- Material for the task

(** ** The cache and its invalidation *)

Lemma lookup_fresh {A} (v : A) now now' timeout :
  lookup now' (Some {| value := v; expires_at := now + timeout |})
  = if now' <? now + timeout then Some v else None.
Proof. reflexivity. Qed.

(** What a memoised function answers after a miss filled its entry: the
    stored value while the entry has not expired, whatever the function
    would compute now, and the function's result afterwards. *)
Lemma memoize_after_miss {A} (sl : slot A) timeout (v : A) (f' : result A) now now' c :
  slot_get sl (slot_set sl (Some {| value := v; expires_at := now + timeout |}) c)
  = Some {| value := v; expires_at := now + timeout |} ->
  (now' < now + timeout ->
   memoize sl timeout f' now'
     (slot_set sl (Some {| value := v; expires_at := now + timeout |}) c)
   = (Ok v, slot_set sl (Some {| value := v; expires_at := now + timeout |}) c))
  /\ (now + timeout <= now' ->
      fst (memoize sl timeout f' now'
             (slot_set sl (Some {| value := v; expires_at := now + timeout |}) c))
      = f').
Proof.
  intros G. unfold memoize. rewrite G, lookup_fresh. split; intros H.
  - apply Z.ltb_lt in H. rewrite H. reflexivity.
  - apply Z.ltb_ge in H. rewrite H. destruct f'; reflexivity.
Qed.

(** The two counts are served from the cache for 600 seconds and the
    upcoming services for 300: after a read that missed, with the database
    up, a read before the expiry answers what the first read computed and
    leaves the cache alone, whatever the store holds by then; a read from the
    expiry on computes on the store of that moment. *)
Theorem memoised_views_expire env env' s s' c :
  db_up env = true -> db_up env' = true ->
  lookup (now env) (equipment_count_entry c) = None ->
  lookup (now env) (jobs_count_entry c) = None ->
  lookup (now env) (upcoming_entry c) = None ->
  let c1 := snd (get_cached_equipment_count env s c) in
  let c2 := snd (get_cached_jobs_count env s c) in
  let c3 := snd (get_cached_upcoming_services env s c) in
  (now env' < now env + 600 ->
     get_cached_equipment_count env' s' c1 = (Ok (count (equipments s)), c1)
     /\ get_cached_jobs_count env' s' c2 = (Ok (count (jobs s)), c2))
  /\ (now env' < now env + 300 ->
        get_cached_upcoming_services env' s' c3
        = (Ok (upcoming_services_try (today env) s), c3))
  /\ (now env + 600 <= now env' ->
        fst (get_cached_equipment_count env' s' c1) = Ok (count (equipments s'))
        /\ fst (get_cached_jobs_count env' s' c2) = Ok (count (jobs s')))
  /\ (now env + 300 <= now env' ->
        fst (get_cached_upcoming_services env' s' c3)
        = Ok (upcoming_services_try (today env') s')).
Proof.
  intros U U' M1 M2 M3.
  unfold get_cached_equipment_count, get_cached_jobs_count,
    get_cached_upcoming_services.
  rewrite !upcoming_services_fn_total. unfold query. rewrite U, U'.
  rewrite (memoize_miss equipment_count_slot 600 _ (now env) c M1).
  rewrite (memoize_miss jobs_count_slot 600 _ (now env) c M2).
  rewrite (memoize_miss upcoming_slot 300 _ (now env) c M3).
  cbn [snd].
  destruct (memoize_after_miss equipment_count_slot 600 (count (equipments s))
              (Ok (count (equipments s'))) (now env) (now env') c eq_refl) as [A1 B1].
  destruct (memoize_after_miss jobs_count_slot 600 (count (jobs s))
              (Ok (count (jobs s'))) (now env) (now env') c eq_refl) as [A2 B2].
  destruct (memoize_after_miss upcoming_slot 300 (upcoming_services_try (today env) s)
              (Ok (upcoming_services_try (today env') s')) (now env) (now env') c
              eq_refl) as [A3 B3].
  split; [|split; [|split]]; intros H; auto.
Qed.

Lemma memoised_views_expire_witness :
  get_cached_jobs_count (env_at 599 (ymd2ord 2024 2 10) true) (store w2)
    (snd (get_cached_jobs_count (env_at 0 (ymd2ord 2024 2 10) true) (store w0)
            empty_cache))
  = (Ok (count (jobs (store w0))),
     snd (get_cached_jobs_count (env_at 0 (ymd2ord 2024 2 10) true) (store w0)
            empty_cache)).
Proof.
  apply (memoised_views_expire (env_at 0 (ymd2ord 2024 2 10) true)
           (env_at 599 (ymd2ord 2024 2 10) true) (store w0) (store w2) empty_cache);
    reflexivity.
Defined.

Lemma view_get_delete key k c :
  view_get k (cache_delete key c)
  = if String.eqb k key then None else view_get k c.
Proof.
  unfold view_get, cache_delete. cbn [view_entries].
  induction (view_entries c) as [|[k' e] r IH]; cbn [filter find fst snd].
  - destruct (String.eqb k key); reflexivity.
  - destruct (String.eqb_spec k' key) as [->|N]; cbn [negb find fst snd].
    + rewrite IH. destruct (String.eqb_spec key k) as [<-|N']; [|reflexivity].
      rewrite String.eqb_refl. reflexivity.
    + destruct (String.eqb_spec k' k) as [->|N']; [|exact IH].
      destruct (String.eqb_spec k key); [contradiction|reflexivity].
Qed.

(** What the two invalidation functions delete and what they leave: the job
    function deletes the job count, the upcoming services and the dashboard
    entry and leaves the equipment count, the vocabulary and every other
    view; the equipment function deletes the equipment count, the
    vocabulary, the upcoming services and the dashboard entry and leaves the
    job count and every other view.  Deleting twice is deleting once. *)
Theorem invalidation_deletes_and_leaves c :
  let cj := clear_cache_on_job_change c in
  let ce := clear_cache_on_equipment_change c in
  (jobs_count_entry cj = None /\ upcoming_entry cj = None
   /\ view_get "view//" cj = None
   /\ equipment_count_entry cj = equipment_count_entry c
   /\ autocomplete_entry cj = autocomplete_entry c
   /\ (forall k, k <> "view//" -> view_get k cj = view_get k c)
   /\ clear_cache_on_job_change cj = cj)
  /\ (equipment_count_entry ce = None /\ autocomplete_entry ce = None
      /\ upcoming_entry ce = None /\ view_get "view//" ce = None
      /\ jobs_count_entry ce = jobs_count_entry c
      /\ (forall k, k <> "view//" -> view_get k ce = view_get k c)
      /\ clear_cache_on_equipment_change ce = ce).
Proof.
  assert (F : forall l : list (string * entry dashboard),
            filter (fun p => negb (String.eqb (fst p) "view//"))
                   (filter (fun p => negb (String.eqb (fst p) "view//")) l)
            = filter (fun p => negb (String.eqb (fst p) "view//")) l).
  { induction l as [|p r IH]; [reflexivity|]. cbn [filter].
    destruct (negb _) eqn:E; [|exact IH]. cbn [filter]. rewrite E, IH. reflexivity. }
  cbv zeta. unfold clear_cache_on_job_change, clear_cache_on_equipment_change.
  repeat split; try apply view_get_delete.
  - intros k N. rewrite view_get_delete. apply String.eqb_neq in N. rewrite N.
    reflexivity.
  - unfold cache_delete, delete_memoized. cbn. rewrite F. reflexivity.
  - intros k N. rewrite view_get_delete. apply String.eqb_neq in N. rewrite N.
    reflexivity.
  - unfold cache_delete, delete_memoized. cbn. rewrite F. reflexivity.
Qed.

(** ** The dashboard *)

Lemma view_get_set key d timeout now c :
  view_get key (cache_set_view key d timeout now c)
  = Some {| value := d; expires_at := now + timeout |}.
Proof.
  unfold view_get, cache_set_view. cbn [view_entries find fst snd].
  rewrite String.eqb_refl. reflexivity.
Qed.

Lemma index_miss env w :
  lookup (now env) (view_get "view//" (cache w)) = None ->
  exists d fl c,
    index_body env w = (d, fl, c)
    /\ index env w
       = {| response := Render "dashboard.html" (Ctx_dashboard d);
            flashes := fl;
            world := with_cache w (cache_set_view "view//" d 300 (now env) c) |}.
Proof.
  intros M. unfold index. rewrite M.
  destruct (index_body env w) as [[d fl] c]. exists d, fl, c. auto.
Qed.

(** The dashboard is served from the cache for 300 seconds: after a request
    that missed, a request before the expiry answers the same page, flashes
    nothing and changes nothing, whatever the store holds by then. *)
Theorem dashboard_served_from_cache env env' w s' :
  lookup (now env) (view_get "view//" (cache w)) = None ->
  now env' < now env + 300 ->
  let o := index env w in
  let w' := {| store := s'; cache := cache (world o) |} in
  index env' w' = {| response := response o; flashes := []; world := w' |}.
Proof.
  intros M H. destruct (index_miss env w M) as (d & fl & c & _ & E).
  cbv zeta. rewrite E. cbn [response world with_cache cache].
  unfold index. cbn [cache]. rewrite view_get_set. cbn [lookup expires_at value].
  apply Z.ltb_lt in H. rewrite H. reflexivity.
Qed.

Lemma firstn_length_le {A} n (l : list A) : (List.length (firstn n l) <= n)%nat.
Proof. rewrite length_firstn. apply Nat.le_min_l. Qed.

(** A dashboard computed with the database up and nothing cached shows the
    number of equipment and of jobs of the store, the two counters of the
    upcoming services, and the first ten rows of their list, at most. *)
Theorem dashboard_fresh env w :
  db_up env = true ->
  lookup (now env) (view_get "view//" (cache w)) = None ->
  lookup (now env) (equipment_count_entry (cache w)) = None ->
  lookup (now env) (jobs_count_entry (cache w)) = None ->
  lookup (now env) (upcoming_entry (cache w)) = None ->
  let data := upcoming_services_try (today env) (store w) in
  let o := index env w in
  response o
  = Render "dashboard.html"
      (Ctx_dashboard
         {| d_total_equipment := count (equipments (store w));
            d_total_jobs := count (jobs (store w));
            d_total_upcoming := total_upcoming data;
            d_services_vencidos := services_vencidos data;
            d_upcoming_services := firstn 10 (upcoming_services data) |})
  /\ flashes o = []
  /\ store (world o) = store w
  /\ (List.length (firstn 10 (upcoming_services data)) <= 10)%nat.
Proof.
  intros U Mv M1 M2 M3. cbv zeta.
  destruct (index_miss env w Mv) as (d & fl & c & B & E). rewrite E.
  unfold index_body, get_cached_equipment_count, get_cached_jobs_count,
    get_cached_upcoming_services in B.
  rewrite upcoming_services_fn_total in B. unfold query in B. rewrite U in B.
  rewrite (memoize_miss equipment_count_slot 600 _ (now env) (cache w) M1) in B.
  rewrite (memoize_miss jobs_count_slot 600 _ (now env)
             (slot_set equipment_count_slot _ (cache w)) M2) in B.
  rewrite (memoize_miss upcoming_slot 300 _ (now env)
             (slot_set jobs_count_slot _ (slot_set equipment_count_slot _ (cache w)))
             M3) in B.
  injection B as <- <- <-.
  repeat split. apply firstn_length_le.
Qed.

(** A dashboard computed while the database is down and nothing is cached is
    the page of zeros with the error message, and that page is stored under
    the dashboard's key for 300 seconds. *)
Theorem dashboard_failure_is_cached env w :
  db_up env = false ->
  lookup (now env) (view_get "view//" (cache w)) = None ->
  lookup (now env) (equipment_count_entry (cache w)) = None ->
  index env w
  = {| response := Render "dashboard.html" (Ctx_dashboard dashboard_default);
       flashes := [dashboard_error_flash];
       world := with_cache w
                  (cache_set_view "view//" dashboard_default 300 (now env) (cache w)) |}.
Proof.
  intros U Mv M1. destruct (index_miss env w Mv) as (d & fl & c & B & E). rewrite E.
  unfold index_body, get_cached_equipment_count, memoize, query in B.
  cbn [slot_get equipment_count_slot] in B. rewrite M1, U in B. injection B as <- <- <-. reflexivity.
Qed.

Lemma dashboard_served_from_cache_witness :
  index (env_at 299 (ymd2ord 2024 2 10) true)
    {| store := store w2;
       cache := cache (world (index (env_at 0 (ymd2ord 2024 2 10) true) w0)) |}
  = {| response := response (index (env_at 0 (ymd2ord 2024 2 10) true) w0);
       flashes := [];
       world := {| store := store w2;
                   cache := cache (world (index (env_at 0 (ymd2ord 2024 2 10) true)
                                            w0)) |} |}.
Proof.
  apply (dashboard_served_from_cache (env_at 0 (ymd2ord 2024 2 10) true)
           (env_at 299 (ymd2ord 2024 2 10) true) w0 (store w2)); reflexivity.
Defined.

Lemma dashboard_fresh_witness :
  flashes (index (env_at 0 (ymd2ord 2024 2 10) true) w2) = [].
Proof.
  apply (dashboard_fresh (env_at 0 (ymd2ord 2024 2 10) true) w2); reflexivity.
Defined.

Lemma dashboard_failure_is_cached_witness :
  index (env_at 0 (ymd2ord 2024 2 10) false) w2
  = {| response := Render "dashboard.html" (Ctx_dashboard dashboard_default);
       flashes := [dashboard_error_flash];
       world := with_cache w2
                  (cache_set_view "view//" dashboard_default 300 0 (cache w2)) |}.
Proof.
  apply (dashboard_failure_is_cached (env_at 0 (ymd2ord 2024 2 10) false) w2);
    reflexivity.
Defined.

(** ** The aggregations *)

(** The vocabulary holds each brand, each model and each non-empty owner of
    the equipment table once, and nothing else. *)
Theorem autocomplete_vocabulary s :
  let a := autocomplete_try s in
  NoDup (marcas a) /\ NoDup (modelos a) /\ NoDup (propietarios a)
  /\ (forall m, In m (marcas a) <-> exists e, In e (equipments s) /\ marca e = m)
  /\ (forall m, In m (modelos a) <-> exists e, In e (equipments s) /\ modelo e = m)
  /\ (forall p, In p (propietarios a)
                <-> p <> "" /\ exists e, In e (equipments s) /\ propietario e = Some p).
Proof.
  cbv zeta. unfold autocomplete_try, distinct. cbn [marcas modelos propietarios].
  split; [apply NoDup_nodup|]. split; [apply NoDup_nodup|]. split; [apply NoDup_nodup|].
  split; [|split]; intros x; rewrite nodup_In.
  - rewrite in_map_iff. split; intros (e & ? & ?); exists e; auto.
  - rewrite in_map_iff. split; intros (e & ? & ?); exists e; auto.
  - unfold owner_names. rewrite in_flat_map. split.
    + intros (e & I & H). destruct (propietario e) as [p|] eqn:P; [|destruct H].
      destruct (String.eqb_spec p "") as [|N]; [destruct H|].
      destruct H as [<-|[]]. split; [assumption|]. exists e. auto.
    + intros (N & e & I & P). exists e. split; [assumption|]. rewrite P.
      apply String.eqb_neq in N. rewrite N. left. reflexivity.
Qed.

- What the exercise asks
Send back exactly the lines of the listing above starting at the one with "Proof. rewrite length_firstn." and ending at the one with "upcoming services, and", inclusive, and no others.

- Task output
Proof. rewrite length_firstn. apply Nat.le_min_l. Qed.

(** A dashboard computed with the database up and nothing cached shows the
    number of equipment and of jobs of the store, the two counters of the
    upcoming services, and the first ten rows of their list, at most. *)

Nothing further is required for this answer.